| TASK |
Lines from the one containing "split_and!; [by eexists|done|" to the end of the entries below must be reproduced exactly, with both end lines kept and no other line added.

| MATERIAL FOR THE TASK |
Lemma UpSyncer_syncMany_returns s :
  ns ≠ Some "" → answers dc store rcU ns → answers dc store rcD ns →
  ∃ s', UpSyncer_syncMany dc false setSpecGroup y resource conversions s = (Done (), s').
Proof.
  intros Hns HaU HaD. unfold UpSyncer_syncMany. rw !SM_bind_eq !clients_found. cbv beta iota zeta.
  rw !SM_bind_eq. unfold convertToUpstream, convertToDownstream. cbn [negb]. rw !Client_List_eq. cbv beta iota. rw !SM_bind_eq.
  pose proof (listing s rcU Hns) as Hup. pose proof (listing s rcD Hns) as Hdown.
  destruct (ans_list _ _ _ _ HaU s) as [dest HlU]. destruct (ans_list _ _ _ _ HaD s) as [src HlD].
  rewrite HlU in Hup. rewrite HlD in Hdown. rw !HlD. cbv beta iota delta [mret SM_ret].
  rw !SM_bind_eq !Client_List_eq. cbv beta iota. rw !SM_bind_eq !HlU. cbv beta iota delta [mret SM_ret].
  pose proof (store_keyed s rcU Hns) as Hkd. pose proof (store_keyed s rcD Hns) as Hks.
  destruct (diff src dest _ _) as [[nl ul] dl] eqn:Hdiff.
  pose proof (elem_of_news _ src dest _ _ setUpsyncAnnotation hasUpsyncAnnotation Hdown Hup Hks Hkd) as Hnew.
  pose proof (elem_of_updates _ src dest _ _ setUpsyncAnnotation hasUpsyncAnnotation Hdown Hup Hks Hkd) as Hupd.
  pose proof (elem_of_deletes _ src dest _ _ setUpsyncAnnotation hasUpsyncAnnotation Hdown Hup Hks Hkd) as Hdel.
  destruct (diff_NoDup src dest _ _ setUpsyncAnnotation hasUpsyncAnnotation Hdown Hup set_up_name) as (Hndn & Hndu & Hndd).
  unfold news, updates, deletes in *. rewrite Hdiff in Hnew, Hupd, Hdel, Hndn, Hndu, Hndd. cbn [fst snd] in *.
  assert (∀ w, w ∈ nl → is_Some (downstream s !! soName w) ∧ upstream s !! soName w = None ∧
    soNamespace w = default "" ns ∧ version_of w = ("", "")) as Hnl.
  { intros w (u & Hu & Hn & ->)%Hnew. rw set_up_name (shows_name _ _ _ (shows_prepared _ _ u)).
    split_and!; [by eexists|done| |by destruct u as [? ? [] ? ?]].
    destruct (Hks _ _ Hu) as [_ <-]. by destruct u as [? ? [] ? ?]. }
  assert (∀ w, w ∈ ul → is_Some (downstream s !! soName w) ∧ ∃ d, upstream s !! soName w = Some d ∧
    soNamespace w = default "" ns ∧ version_of w = version_of d) as Hul.
  { intros w (u & d & Hu & Hd & ->)%Hupd. destruct (for_update_name u d) as [Hn Hns'].
    destruct (set_up_same (for_update u d)) as [Hns'' Hver]. rw set_up_name Hn Hns'' Hns' Hver for_update_version.
    split; [by eexists|]. exists d. split_and!; [done| |done]. by destruct (Hks _ _ Hu) as [_ <-]. }
  apply push_answers; [done| |by intros w (_ & Hw)%Hnl|by intros w (_ & Hw)%Hul|].
  - apply (three_NoDup (downstream s) (upstream s)); [done..|naive_solver| |by intros w (_ & Hn & _)%Hdel].
    intros w (? & d & Hd & _)%Hul. split; [done|by exists d].
  - intros w (Hw & _)%Hdel. by exists w.
Qed.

| WRITTEN SOLUTION |
    split_and!; [by eexists|done| |by destruct u as [? ? [] ? ?]].
    destruct (Hks _ _ Hu) as [_ <-]. by destruct u as [? ? [] ? ?]. }
  assert (∀ w, w ∈ ul → is_Some (downstream s !! soName w) ∧ ∃ d, upstream s !! soName w = Some d ∧
    soNamespace w = default "" ns ∧ version_of w = version_of d) as Hul.
  { intros w (u & d & Hu & Hd & ->)%Hupd. destruct (for_update_name u d) as [Hn Hns'].
    destruct (set_up_same (for_update u d)) as [Hns'' Hver]. rw set_up_name Hn Hns'' Hns' Hver for_update_version.
    split; [by eexists|]. exists d. split_and!; [done| |done]. by destruct (Hks _ _ Hu) as [_ <-]. }
  apply push_answers; [done| |by intros w (_ & Hw)%Hnl|by intros w (_ & Hw)%Hul|].
  - apply (three_NoDup (downstream s) (upstream s)); [done..|naive_solver| |by intros w (_ & Hn & _)%Hdel].
    intros w (? & d & Hd & _)%Hul. split; [done|by exists d].
  - intros w (Hw & _)%Hdel. by exists w.
Qed.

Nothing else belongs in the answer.